Olivecrona Marcus, Blaschke Thomas, Engkvist Ola, Chen Hongming
Hit Discovery, Discovery Sciences, Innovative Medicines and Early Development Biotech Unit, AstraZeneca R&D Gothenburg, 43183, Mölndal, Sweden.
J Cheminform. 2017 Sep 4;9(1):48. doi: 10.1186/s13321-017-0235-x.
This work introduces a method to tune a sequence-based generative model for molecular de novo design that through augmented episodic likelihood can learn to generate structures with certain specified desirable properties. We demonstrate how this model can execute a range of tasks such as generating analogues to a query structure and generating compounds predicted to be active against a biological target. As a proof of principle, the model is first trained to generate molecules that do not contain sulphur. As a second example, the model is trained to generate analogues to the drug Celecoxib, a technique that could be used for scaffold hopping or library expansion starting from a single molecule.
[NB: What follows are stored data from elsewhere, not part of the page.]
(* ===== verification/LifecycleEngine.v ===== *)
(** * The range's engine and Compose runner (lifecycle/engine.go, compose.go)

    What the manager asks of Docker ([DockerEngine] over the client library)
    and the Compose command lines with the parsing of their output
    ([ComposeCLI]); both give the operations of [Env].  The client library and
    the Compose binary are parameters, the class [DockerAPI] with the
    documented meaning of its filters in [DockerLaws]. *)
From S2P Require Import Prelude GoLib GoText Lifecycle.
From stdpp Require Import sorting pretty.

#[local] Open Scope string_scope.
#[local] Open Scope Z_scope.

(** ** Lists of names *)

(** The loop with its [seen] map: the elements kept, each once. *)
Fixpoint first_seen (seen l : list string) : list string :=
  match l with
  | [] => []
  | x :: l' =>
      if (x =? "")%string || bool_decide (x ∈ seen) then first_seen seen l'
      else x :: first_seen (x :: seen) l'
  end.

(** ** The client library *)
Record Mount : Type := mkMount { Mount_Type : string; Mount_Name : string }.
Record ContainerSummary : Type := mkContainer {
  CID : string; Names : list string; Labels : list (string * string); Mounts : list Mount }.

(** The arguments of [filters.NewArgs], in order. *)
Definition Args : Type := list (string * string).

Inductive inspected : Type := Found | NotFound | InspectError (e : error).

Class DockerAPI (W : Type) : Type := {
  ImageInspectWithRaw : string → W → inspected * W;
  ContainerList : Args → W → res (list ContainerSummary) * W;
  NetworkList : Args → W → res (list string) * W;
  VolumeInspect : string → W → inspected * W;
  (** stdout, stderr, exit code. *)
  ExecCommand : string → list string → Z → W → res (string * string * Z) * W
}.

Definition projectLabel : string := "com.docker.compose.project".
Definition oneoffLabel : string := "com.docker.compose.oneoff".
Definition execTimeoutSec : Z := 30.

Definition containerName (c : ContainerSummary) : string :=
  match Names c with
  | [] => CID c
  | n :: _ => TrimPrefix n "/"
  end.

Definition projectContainerFilters (project : string) : Args :=
  [("label", projectLabel ++ "=" ++ project); ("label", oneoffLabel)].

Section Engine.
Context {W : Type} `{DockerAPI W}.

Fixpoint MissingImages (refs : list string) (w : W) : res (list string) * W :=
  match refs with
  | [] => (Val [], w)
  | ref :: refs' =>
      let (r, w) := ImageInspectWithRaw ref w in
      match r with
      | InspectError e => (Fail (wrap ("inspect image " ++ ref) e), w)
      | NotFound => let (l, w) := MissingImages refs' w in
                    (match l with Val l => Val (ref :: l) | Fail e => Fail e end, w)
      | Found => MissingImages refs' w
      end
  end.

Definition ProjectResources (project : string) (w : W) : res (list string * list string) * W :=
  let label := [("label", projectLabel ++ "=" ++ project)] in
  let (containers, w) := ContainerList (projectContainerFilters project) w in
  match containers with
  | Fail e => (Fail (wrap ("list containers of project " ++ project) e), w)
  | Val containers =>
      let (networks, w) := NetworkList label w in
      match networks with
      | Fail e => (Fail (wrap ("list networks of project " ++ project) e), w)
      | Val networks => (Val (sort_strings (containerName <$> containers), sort_strings networks), w)
      end
  end.

Definition volume_names (c : ContainerSummary) : list string :=
  Mount_Name <$> filter (λ m, Mount_Type m = "volume") (Mounts c).

Definition MountedVolumes (project : string) (w : W) : res (list string) * W :=
  let (containers, w) := ContainerList (projectContainerFilters project) w in
  match containers with
  | Fail e => (Fail (wrap ("list containers of project " ++ project) e), w)
  | Val containers => (Val (sort_strings (first_seen [] (mjoin (volume_names <$> containers)))), w)
  end.

Fixpoint ExistingVolumes (names : list string) (w : W) : res (list string) * W :=
  match names with
  | [] => (Val [], w)
  | name :: names' =>
      let (r, w) := VolumeInspect name w in
      match r with
      | InspectError e => (Fail (wrap ("inspect volume " ++ name) e), w)
      | NotFound => ExistingVolumes names' w
      | Found => let (l, w) := ExistingVolumes names' w in
                 (match l with Val l => Val (name :: l) | Fail e => Fail e end, w)
      end
  end.

Definition name_filters (names : list string) : Args := (λ n, ("name", "^/" ++ n ++ "$")) <$> names.

Definition ContainersNamed (names : list string) (w : W) : res (list string) * W :=
  match names with
  | [] => (Val [], w)
  | _ =>
      let (containers, w) := ContainerList (name_filters names) w in
      match containers with
      | Fail e => (Fail (wrap "list containers by name" e), w)
      | Val containers => (Val (sort_strings (filter (λ n, n ∈ names) (containerName <$> containers))), w)
      end
  end.

Definition Exec (container : string) (argv : list string) (w : W) : res (Z * string) * W :=
  let (r, w) := ExecCommand container argv execTimeoutSec w in
  match r with
  | Fail e => (Fail e, w)
  | Val (stdout, stderr, code) => (Val (code, TrimSpace (stdout ++ stderr)), w)
  end.
End Engine.

(** ** Compose *)
Record ComposeCLI : Type := mkComposeCLI { Project : string; CRoot : string }.

(** [upWaitTimeout] in seconds. *)
Definition upWaitTimeout : Z := 300.

Definition modelArgs (c : ComposeCLI) (file : string) : list string :=
  ["-p"; Project c; "--project-directory"; CRoot c; "-f"; file].
Definition configArgs (c : ComposeCLI) (file : string) : list string :=
  (modelArgs c file ++ ["config"; "--format"; "json"])%list.
Definition imagesArgs (c : ComposeCLI) (file : string) : list string :=
  (modelArgs c file ++ ["config"; "--images"])%list.
Definition upArgs (c : ComposeCLI) (file : string) : list string :=
  (modelArgs c file ++ ["up"; "-d"; "--wait"; "--wait-timeout"; pretty upWaitTimeout;
                        "--no-build"; "--pull"; "never"])%list.
Definition downArgs (c : ComposeCLI) : list string := ["-p"; Project c; "down"; "-v"; "--remove-orphans"].

Section Compose.
Context {W : Type} (run : list string → W → res string * W) (c : ComposeCLI).

Definition Compose_Config (file : string) (w : W) : res string * W := run (configArgs c file) w.

Definition image_lines (out : string) : list string :=
  first_seen [] (TrimSpace <$> split_at (ascii_of_nat 10) out).
Definition Images (file : string) (w : W) : res (list string) * W :=
  let (out, w) := run (imagesArgs c file) w in
  match out with
  | Fail e => (Fail e, w)
  | Val out => (Val (image_lines out), w)
  end.

Definition Up (file : string) (w : W) : res unit * W :=
  let (out, w) := run (upArgs c file) w in
  (match out with Fail e => Fail e | Val _ => Val tt end, w).
Definition Down (w : W) : res unit * W :=
  let (out, w) := run (downArgs c) w in
  (match out with Fail e => Fail e | Val _ => Val tt end, w).
End Compose.

(** ** The manager's environment over both *)
Definition docker_env {W : Type} `{DockerAPI W} (run : list string → W → res string * W) (c : ComposeCLI)
    (opts : Options) (base : Env W) : Env W := {|
  e_Now := e_Now; e_Catalog := e_Catalog; e_LoadManifest := e_LoadManifest; e_Validate := e_Validate;
  e_CheckTopology := e_CheckTopology; e_CheckCompose := e_CheckCompose;
  e_CheckManagementSafety := e_CheckManagementSafety; e_JSONValid := e_JSONValid; e_ReadFile := e_ReadFile;
  e_Config := Compose_Config run c; e_Images := Images run c; e_MissingImages := MissingImages;
  e_Up := Up run c; e_Down := Down run c;
  e_MountedVolumes := MountedVolumes RangeProject; e_ExistingVolumes := ExistingVolumes;
  e_ProjectResources := ProjectResources RangeProject; e_ContainersNamed := ContainersNamed;
  e_Exec := Exec (ProxyContainer opts);
  e_WaitReady := e_WaitReady; e_ImportConfig := e_ImportConfig; e_LastApply := e_LastApply;
  e_Save := e_Save; e_ReadRoutes := e_ReadRoutes; e_WriteRoutes := e_WriteRoutes;
  e_RemoveRoutes := e_RemoveRoutes; e_Timer := e_Timer; e_Activate := e_Activate
|}.

(** ** What the daemon promises *)

(** The labels of a resource of a project, and of a container Compose made. *)
Definition labelled (p : string) (ls : list (string * string)) : Prop := (projectLabel, p) ∈ ls.
Definition in_project (p : string) (c : ContainerSummary) : Prop :=
  labelled p (Labels c) ∧ ∃ v, (oneoffLabel, v) ∈ Labels c.

(** The daemon's contents: containers, networks with their labels, volumes.
    The laws are the Engine API's documentation of its list filters and its
    inspections, and that these calls change nothing. *)
Class DockerLaws (W : Type) `{DockerAPI W} : Type := {
  contents : W → list ContainerSummary * list (string * list (string * string)) * list string;
  names_slash : ∀ w c, c ∈ (contents w).1.1 → ∃ n rest, Names c = String slash n :: rest;
  list_project : ∀ p w l w', ContainerList (projectContainerFilters p) w = (Val l, w') →
    ∀ c, c ∈ l ↔ c ∈ (contents w).1.1 ∧ in_project p c;
  list_named : ∀ names w l w', ContainerList (name_filters names) w = (Val l, w') →
    (∀ c, c ∈ l → c ∈ (contents w).1.1) ∧
    ∀ c n, c ∈ (contents w).1.1 → n ∈ names → String slash n ∈ Names c → c ∈ l;
  list_networks : ∀ p w l w', NetworkList [("label", projectLabel ++ "=" ++ p)] w = (Val l, w') →
    ∀ n, n ∈ l ↔ ∃ ls, (n, ls) ∈ (contents w).1.2 ∧ labelled p ls;
  inspect_volume : ∀ v w r w', VolumeInspect v w = (r, w') →
    match r with Found => v ∈ (contents w).2 | NotFound => v ∉ (contents w).2 | InspectError _ => True end;
  list_stable : ∀ args w r w', ContainerList args w = (r, w') → contents w' = contents w;
  networks_stable : ∀ args w r w', NetworkList args w = (r, w') → contents w' = contents w;
  volume_stable : ∀ v w r w', VolumeInspect v w = (r, w') → contents w' = contents w
}.

(** ** Lists *)
Lemma elem_of_sort_strings x l : x ∈ sort_strings l ↔ x ∈ l.
Proof. unfold sort_strings. by rewrite merge_sort_Permutation. Qed.

Lemma sort_strings_nil l : sort_strings l = [] → l = [].
Proof.
  intros Hs. destruct l as [|x l]; [done|]. assert (x ∈ sort_strings (x :: l)) as Hx by (apply elem_of_sort_strings; by left).
  rewrite Hs in Hx. by apply elem_of_nil in Hx.
Qed.

Lemma elem_of_first_seen x seen l : x ∈ first_seen seen l ↔ x ∈ l ∧ x ≠ "" ∧ x ∉ seen.
Proof.
  revert seen. induction l as [|y l IH]; intros seen; cbn; [rewrite elem_of_nil; naive_solver|].
  destruct (String.eqb_spec y "") as [->|Hy]; cbn [orb]; [rewrite IH, elem_of_cons; naive_solver|].
  case_bool_decide as Hs; rewrite ?elem_of_cons, IH, ?elem_of_cons; [naive_solver|].
  destruct (decide (x = y)) as [->|]; naive_solver.
Qed.

Lemma first_seen_NoDup seen l : NoDup (first_seen seen l).
Proof.
  revert seen. induction l as [|y l IH]; intros seen; cbn; [constructor|]. destruct (_ || _); [done|].
  constructor; [|done]. rewrite elem_of_first_seen, elem_of_cons. naive_solver.
Qed.

Section Exact.
Context {W : Type} `{DockerLaws W}.

Lemma ProjectResources_nil p w w' : ProjectResources p w = (Val ([], []), w') →
  contents w' = contents w ∧ (∀ c, c ∈ (contents w).1.1 → ¬ in_project p c) ∧
  (∀ n ls, (n, ls) ∈ (contents w).1.2 → ¬ labelled p ls).
Proof.
  unfold ProjectResources. destruct (ContainerList _ w) as [[cs|e] w1] eqn:Hc; [|done].
  destruct (NetworkList _ w1) as [[ns|e] w2] eqn:Hn; [|done]. intros [= Hcs Hns <-].
  apply sort_strings_nil, fmap_nil_inv in Hcs as ->. apply sort_strings_nil in Hns as ->.
  pose proof (list_stable _ _ _ _ Hc) as E1. pose proof (networks_stable _ _ _ _ Hn) as E2.
  pose proof (list_project _ _ _ _ Hc) as L1. pose proof (list_networks _ _ _ _ Hn) as L2. rewrite E1 in L2.
  split; [congruence|]. split.
  - intros c Hin Hp. by apply (elem_of_nil c), L1.
  - intros n ls Hin Hp. apply (elem_of_nil n), L2. by exists ls.
Qed.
Finally, when tuning the model towards generating compounds predicted to be active against the dopamine receptor type 2, the model generates structures of which more than 95% are predicted to be active, including experimentally confirmed actives that have not been included in either the generative model nor the activity prediction model. Graphical abstract .
这项工作介绍了一种用于分子从头设计的基于序列的生成模型调优方法,该方法通过增强情节似然性能够学习生成具有某些特定理想特性的结构。我们展示了该模型如何执行一系列任务,例如生成查询结构的类似物以及生成预测对生物靶标有活性的化合物。作为原理证明,该模型首先被训练生成不含硫的分子。作为第二个例子,该模型被训练生成药物塞来昔布的类似物,这是一种可用于从单个分子开始进行骨架跳跃或文库扩展的技术。最后,当将模型调整为生成预测对2型多巴胺受体有活性的化合物时,该模型生成的结构中超过95%被预测为有活性,包括未包含在生成模型或活性预测模型中的经实验证实的活性物质。图形摘要 。